MILLIE: I’m glad you didn’t. […]
SHELDON: I almost got an apartment.
MANNERS: Limited emotional capacity.
MILLIE: Almost don’t mean a thing.
MANNERS: Well, it’s coming. Sheldon, I like what’s happening. (Childress 523)
While in the middle of rehearsing, the lines for dialogue get crossed. Sheldon is part of the walking wounded (Brown-Guillory, Black Women and Playwrights 231). He sees opportunities before him, but they are not for him. Millie is not indifferent about Sheldon’s small victories; she realizes that there are dangers to things that seem like progress. Manners, while seemingly commenting on the play, voices thoughts of White society about Blacks always singing the should’ve-could’ve-would’ve blues and sounding mundane. Even though Manners is not pegged as a racist yet, he seems to subconsciously like Sheldon’s plight. As for Bill O'Wray, he tries to think positive but still has doubts. When Sheldon tells Wiletta she has “talked [herself] out of a job,” Bill provides hope by saying “Shel, you don’t know that” (538). Even though Bill is not keen on being in public with Black people, he still attempts eating with the cast at times hoping times will change (529).
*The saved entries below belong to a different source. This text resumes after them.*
(** the actuator's own rollout is reported: only ConfigMap writes are filtered by manager *)
Example own_rollout_is_reported :
  match KubeChangeSource_Changes demo_source demo_now tt with
  | inl snap => change_event "deploy/shop/cart/7" "deploy" "cart" Second ∈ ChangeSnapshot_Events snap
  | inr _ => False
  end.
Proof. vm_compute. left. Qed.

(** an Argo sync dated in the future is reported with its negative age *)
Example future_sync_is_reported :
  map ChangeEvent_Age (appEvents (mkApplication "shop" "Succeeded" (Some (demo_now + Hour)) false "abc" None) demo_now Hour demo_index) = [- Hour].
Proof. vm_compute. reflexivity. Qed.

(** and its temporal score is above one *)
Example future_sync_scores_above_one : flt f1 (temporalScore (- Hour) (30 * Minute)) = true.
Proof. vm_compute. reflexivity. Qed.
Facts About Alice Childress
- Born on October 12, 1916 in Charleston, South Carolina
- Grew up grew up in Harlem.
- Died in 1994.
A quick examination of these characters speaks volumes about race relations in Trouble in Mind. Because these issues are so engrained in American society, Childress has these problems show up in the meta-play Chaos in Belleville.
Brown, Elizabeth. “Six Female Black Playwrights: Images of Blacks in Plays by Lorraine
Hansberry, Alice Childress, Sonia Sanchez, Barbara Molette, Martie Charles, and Ntozake Shange.” DAI 41.7 (1981): 3104-A. Print.
Brown-Guillory, Elizabeth.“Black Women Playwrights: Exorcising Myths.”Phylon. 48.3 (3rd Qtr., 1987): 229-239. Jstor. Web. 29 July 2005.
Childress, Alice. “Trouble in Mind.” Plays by American Women 1930-1960. Ed. Judith E. Barlowe. New York: Applause Theatre Book Publishers, 1994: 469-542. Print.
Evans, Don. “Alice: Conversations with Alice Childress.” Obsidian III: Literature in the African Diaspora. 1.1 (Spring-Summer 1999): 197-204. Print.
Jennings, La Vinia Delois. Alice Childress. New York: Twayne Pub., 1995. Print.
Morrison, Toni. Playing in the Dark. Vintage Books: New York, 1992. Print.
Takaki, Ronald. A Different Mirror: A History of Multicultural America. Boston: Little, Brown and Co., 1993. Print.